0
$\begingroup$

I have an equation for the effective potential for a neutral particle (non-spinning), i.e.

VeffNonSPIN[r_, θ_] := (1 - 2/r)*(1 + LL^2/(r^2 Sin[θ]^2));

If I take double derivative with respect to θ, plug in a value, and simplify

Simplify[1/(r (r - 2))*D[D[VeffNonSPIN[r, θ], θ], θ] /. θ -> Pi/2]

I found the output

(2 LL^2)/r^4

This is OK.

Now, I have an equation for a spinning particle, which is a generalization of the above mentioned case, i.e.

VeffSpinP[r_, θ_] := ((((-2 + r) (-LL^2 (-3 + r) + r^3 - SS^2))/(r^3 - (-2 + r) SS^2) + (
    LL^2 (-2 + r) (r^3 (-3 + 2 r) + (-6 + r) SS^2) Sin[θ]^2)/(r^3 - (-2 + r) SS^2)^2 + (
    LL (r^3 (-5 + 2 r) - (-2 + r) SS^2) Sin[θ] Sqrt[((-2 + 
        r) ((LL - SS) (LL + SS) (-r^3 + (-2 + r) SS^2) + 
        LL^2 (r^3 + 2 SS^2) Sin[θ]^2))/(r^3 - (-2 + 
          r) SS^2)^2])/(r^4 - (-2 + r) r SS^2))/(
   Sqrt[-2 + r] Sqrt[r] Sqrt[
    1 + ((LL r^2 Sin[θ])/(r^3 - (-2 + r) SS^2) + 
       Sqrt[((-2 + r) ((LL - SS) (LL + SS) (-r^3 + (-2 + r) SS^2) + 
          LL^2 (r^3 + 2 SS^2) Sin[θ]^2))/(r^3 - (-2 + 
            r) SS^2)^2])^2]))^2;

For

AA = Simplify[1/(r (r - 2))*D[D[VeffSpinP[r, θ], θ], θ] /. θ -> Pi/2]

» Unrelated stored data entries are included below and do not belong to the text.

Lemma extract_entry_ok d n info d' m :
  extract_entry realpath root max_size entry_filter d n info = (d', Ok m) ->
  entry_safe info /\
  files d' = if written entry_filter info
             then <[target_of realpath root info := entry_data (chunks info)]> (files d)
             else files d.
Proof.
  unfold extract_entry, written, entry_safe. case_decide; [done|].
  destruct (_ || _) eqn:Es; cbn [orb negb].
  { intros [= <- <-]. split; [|done]. split; [done|].
    apply orb_true_iff in Es as [Es|Es]; apply bool_decide_eq_true in Es; done. }
  destruct (_ && _) eqn:Ec; [done|].
  assert (under root (target_of realpath root info)) as Ht.
  { apply under_check_spec. unfold under_check. rewrite bool_decide_not in Ec.
    by destruct (bool_decide (target_of realpath root info = root)), (startswith _ _). }
  destruct (filtered_out _ _); cbn [orb negb]; [by intros [= <- <-]|].
  destruct (is_directory_entry _); cbn [negb].
  - destruct (makedirs _ _) eqn:E; [|done]. intros [= <- <-].
    split; [done | by eapply makedirs_files].
  - intros Hw. split; [done|]. by apply write_entry_files in Hw as [-> _].
Qed.

Lemma extract_entries_ok d n infos d' m :
  extract_entries realpath root max_size entry_filter d n infos = (d', Ok m) ->
  Forall entry_safe infos /\
  files d' = expected_files realpath root entry_filter (files d) infos.
Proof.
  revert d n. induction infos as [|info infos IH]; intros d n; cbn [extract_entries].
  - by intros [= <- <-].
  - destruct (extract_entry _ _ _ _ _ _ _) as [d1 [k|e]] eqn:E; [|done].
    apply extract_entry_ok in E as [Hs Hf]. intros [Hss Hff]%IH.
    split; [by constructor|]. rewrite Hff, Hf. cbn. by destruct (written _ _).
Qed.
End Success.

(** ** Properties *)

(** A disk with an empty destination, and a realpath that normalises. *)
Definition fresh_disk : disk := Disk {[ "/etc/passwd" := bs "root" ]} {[ "/"; "/w"; "/etc" ]}.
Definition plain_entry (name : string) (size : Z) (cs : list bytes) : ZipInfo :=
  {| filename := name; file_size := size; external_attr := 0; chunks := cs |}.

(** C2. Whatever the archive holds and however the extraction ends, nothing outside
    the destination directory is created, changed or removed. *)
Theorem safe_extract_zip_contained realpath max_size entry_filter dest d entries p :
  good_root (realpath dest) -> dest_exists (realpath dest) d -> ~ under (realpath dest) p ->
  let d' := (safe_extract_zip realpath max_size entry_filter dest d entries).1 in
  files d' !! p = files d !! p /\ (p ∈ dirs d' <-> p ∈ dirs d).
Proof.
  intros Hg Hex Hp. unfold safe_extract_zip. case_decide; [done|].
  by apply (proj2 (extract_entries_outside realpath _ max_size entry_filter Hg d 0 entries Hex)).
Qed.

Lemma safe_extract_zip_contained_witness :
  let d' := (safe_extract_zip normpath 4096 None "/w" fresh_disk
               [plain_entry "a/b" 3 [bs "abc"]; plain_entry "../etc/passwd" 1 [bs "x"]]).1 in
  files d' !! "/etc/passwd" = files fresh_disk !! "/etc/passwd" /\
  ("/etc/passwd" ∈ dirs d' <-> "/etc/passwd" ∈ dirs fresh_disk).
Proof.
  apply (safe_extract_zip_contained normpath 4096 None "/w" fresh_disk
           [plain_entry "a/b" 3 [bs "abc"]; plain_entry "../etc/passwd" 1 [bs "x"]] "/etc/passwd").
  - by vm_compute.
  - split; [by vm_compute|]. intros [|[|m]] q; cbn; [set_solver..].
  - intros H. apply under_check_spec in H. by vm_compute in H.
Defined.

(** C35. Decompression is bounded whatever the headers declare: in every outcome the
    disk grows by at most the declared total plus 1 KiB per entry (the total was
    checked against [max_size] first) and by at most [2 * max_size + 1 KiB]; a
    successful run wrote at most [max_size] bytes. *)
Theorem safe_extract_zip_bounded realpath max_size entry_filter dest d entries :
  Forall (fun i => 0 <= file_size i) entries ->
  let r := safe_extract_zip realpath max_size entry_filter dest d entries in
  disk_bytes r.1 <= disk_bytes d + Z.max 0 max_size + _DECLARED_SIZE_SLOP * zlen entries /\
  disk_bytes r.1 <= disk_bytes d + 2 * Z.max 0 max_size + _DECLARED_SIZE_SLOP /\
  forall n, r.2 = Ok n -> 0 <= n <= max_size /\ disk_bytes r.1 <= disk_bytes d + n.
Proof.
  intros Hsz r. subst r. unfold safe_extract_zip. pose proof (zlen_nonneg entries).
  unfold _DECLARED_SIZE_SLOP. case_decide as Hd; [cbn; split_and!; [lia..|done]|].
  assert (Forall (fun i => 0 <= file_size i <= max_size) entries /\ 0 <= declared_total entries)
    as [Hsz' H0].
  { assert (declared_total entries <= max_size) as Hd' by lia. clear Hd H. rename Hd' into Hd.
    induction Hsz as [|i l Hi Hl IH]; cbn in Hd |- *; [by split|].
    assert (0 <= declared_total l) as H0.
    { clear -Hl. induction Hl; cbn; [done|]. unfold declared_total in *. lia. }
    unfold declared_total in *. destruct IH as [IH _]; [lia|]. split; [constructor; [lia|done]|lia]. }
  destruct (extract_entries_bytes realpath (realpath dest) max_size entry_filter d 0 entries
              ltac:(lia) Hsz') as (H1 & H2 & H3).
  unfold _DECLARED_SIZE_SLOP in *. split; [lia|]. split; [lia|].
  intros n Hn. specialize (H3 n Hn). lia.
Qed.

Definition bomb : list ZipInfo :=
  [plain_entry "ok" 4 [bs "abcd"]; plain_entry "bomb" 1 (replicate 30 (replicate 100 Byte.x00))].

Lemma safe_extract_zip_bounded_witness :
  let r := safe_extract_zip normpath 4096 None "/w" fresh_disk bomb in
  r.2 = Err (EntryTooLarge "bomb") /\
  disk_bytes r.1 <= disk_bytes fresh_disk + 2 * Z.max 0 4096 + _DECLARED_SIZE_SLOP.
Proof.
  split; [by vm_compute|].
  destruct (safe_extract_zip_bounded normpath 4096 None "/w" fresh_disk bomb) as (_ & H & _).
  - repeat constructor; done.
  - exact H.
Defined.

(** When the extraction succeeds, the files of the destination are exactly the old
    ones overwritten, in archive order, by the entries that pass the filter and
    are not directories, each with the whole data of its entry; and no entry of
    the archive, filtered out or not, was a symbolic link or left the destination. *)
Theorem safe_extract_zip_writes realpath max_size entry_filter dest d entries d' n :
  safe_extract_zip realpath max_size entry_filter dest d entries = (d', Ok n) ->
  files d' = expected_files realpath (realpath dest) entry_filter (files d) entries /\
  Forall (entry_safe realpath (realpath dest)) entries.
Proof.
  unfold safe_extract_zip. case_decide; [done|]. intros H'.
  by apply extract_entries_ok in H' as [? ?].
Qed.

Definition two_entries : list ZipInfo :=
  [plain_entry "a/" 0 []; plain_entry "/a/x" 4 [bs "ab"; bs "cd"]; plain_entry "skip" 2 [bs "zz"]].

Lemma safe_extract_zip_writes_witness :
  files (safe_extract_zip normpath 4096 (Some (fun n => negb (contains "skip" n))) "/w" fresh_disk
           two_entries).1
    = <["/w/a/x" := bs "abcd"]> (files fresh_disk).
Proof.
  set (flt := Some (fun n => negb (contains "skip" n))).
  destruct (safe_extract_zip normpath 4096 flt "/w" fresh_disk two_entries) as [d' r] eqn:E.
  assert (r = Ok 4) as -> by (apply (f_equal snd) in E; vm_compute in E; by rewrite <- E).
  destruct (safe_extract_zip_writes normpath 4096 flt "/w" fresh_disk two_entries d' 4 E) as [H _].
  cbn [fst]. rewrite H. by vm_compute.
Defined.

(** A run that fails on the running total leaves the payload of the offending entry
    on disk: only an entry that overruns its own declared size is removed.  Here
    one entry within its slop pushes the total over the limit and stays. *)
Theorem safe_extract_zip_leaves_payload :
  let r := safe_extract_zip normpath 100 None "/w" fresh_disk
             [plain_entry "big" 1 [replicate 500 Byte.x41]] in
  r.2 = Err (TotalTooLarge "/w/big") /\
  files r.1 !! "/w/big" = Some (replicate 500 Byte.x41).
Proof. by vm_compute. Qed.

After simplification, in the limiting case (SS->0) my results should be for the same as for the neutral (non-spinning case) above mentioned case. But I'm not able to find the correct results; instead I'm getting infinity.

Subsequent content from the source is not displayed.